§ **PROBLEM REQUIREMENTS**
From the line containing "Definition format_column (us" to the final line of the material below, copy each line exactly, including both endpoints, and leave out all other lines.

§ **PROVIDED MATERIAL**
(* ===== verification/Handlers.v ===== *)
(** * The HTTP handlers

    The handlers of [backend/internal/server]: [handlers_auth.go], [handlers_messages.go],
    [handlers_admin.go], [handlers_consumer_groups.go], [handlers_replay.go],
    [handlers_topic_config.go], [handlers_topic_schema.go] and [handlers_users.go].  Each
    reads its parameters and body through [Fiber], calls the service or the user store,
    and maps the errors to status codes. *)

From S2P Require Import Prelude.
From S2P Require Import Store.
From S2P Require Import Avro.
From S2P Require Import Runtime.
From S2P Require Import Model.
From S2P Require Import TopicConfig.
From S2P Require Import Throttle.
From S2P Require Import Schema.
From S2P Require Import Dequeue.
From S2P Require Import Enqueue.
From S2P Require Import Lifecycle.
From S2P Require Import ConsumerGroup.
From S2P Require Import Reaper.
From S2P Require Import Replay.
From S2P Require Import Query.
From S2P Require Import Users.
From S2P Require Import Grpc.
From S2P Require Import Http.

Section handlers.
Context `{PG : Postgres} `{ST : Storage} `{CO : Codecs} `{JW : JWT} `{BC : Bcrypt}.
Context `{FI : Fiber} `{LA : Layouts}.
Context (s : Service) (cfg : AuthConfig) (salt : string).

Definition bad_request (msg : string) : M Response := jsonError StatusBadRequest (Text msg).
Definition invalid_request_body : M Response := bad_request "invalid request body".

(** [var req T; if err := c.BodyParser(&req); err != nil { ... }] *)
Definition with_body {A} (t : target A) (c : Ctx) (k : A → M Response) : M Response :=
  let '(req, ok) := BodyParser t c in
  if ok : bool then k req else invalid_request_body.

(** [x, err := ...; if err != nil { return internal server error }] *)
Definition or_500 {A} (m : M A) (k : A → M Response) : M Response :=
  r ← try m;
  match r with Ok a => k a | Err _ => internal_server_error end.

(** ** Authentication *)

Definition issue_token_for (user : User) : M Response :=
  e ← ask;
  match IssueToken (JWTSecret cfg) (user_ID user) (Username user) (IsAdmin user) (go_now e) with
  | None => jsonError StatusInternalServerError (Text "failed to issue token")
  | Some token => json_ok (json_token token)
  end.

Definition handleLogin (c : Ctx) : M Response :=
  let '(req, ok) := BodyParser to_login c in
  if negb ok || bool_decide (login_Username req = "") || bool_decide (login_Password req = "")
  then bad_request "username and password are required"
  else
    r ← try (GetByUsername (login_Username req));
    match r with
    | Err ErrUserNotFound => jsonError StatusUnauthorized (Text "invalid credentials")
    | Err _ => jsonError StatusInternalServerError (Text "internal error")
    | Ok (user, hash) =>
        if negb (CompareHashAndPassword hash (login_Password req))
        then jsonError StatusUnauthorized (Text "invalid credentials")
        else issue_token_for user
    end.

Definition handleRefresh (locals : option Claims) : M Response :=
  match locals with
  | None => jsonError StatusUnauthorized (Text "not authenticated")
  | Some claims =>
      r ← try (GetByID (UserID claims));
      match r with
      | Err ErrUserNotFound => jsonError StatusUnauthorized (Text "user no longer exists")
      | Err _ => jsonError StatusInternalServerError (Text "internal error")
      | Ok user => issue_token_for user
      end
  end.

(** ** Messages *)

(** The instant of a timestamp column, and its text in the zone it is scanned in. *)
Definition nanoseconds (us : Z) : Z := us * 1000.
Definition format_column (us : Z) : string := Format (nanoseconds us).

Definition toMessageResponse (m : Message) : messageResponse :=
  mkMessageResponse (ID m) (msg_Topic m) (Key m) (Payload m) (Metadata m) (Status m)
    (RetryCount m) (msg_MaxRetries m) (LastError m) (format_column <$> Dequeue.ExpiresAt m)
    (format_column (CreatedAt m)) (OriginalTopic m) (format_column <$> DLQMovedAt m).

§ **ANSWER FOR THIS EXERCISE**
Definition format_column (us : Z) : string := Format (nanoseconds us).

Definition toMessageResponse (m : Message) : messageResponse :=
  mkMessageResponse (ID m) (msg_Topic m) (Key m) (Payload m) (Metadata m) (Status m)
    (RetryCount m) (msg_MaxRetries m) (LastError m) (format_column <$> Dequeue.ExpiresAt m)
    (format_column (CreatedAt m)) (OriginalTopic m) (format_column <$> DLQMovedAt m).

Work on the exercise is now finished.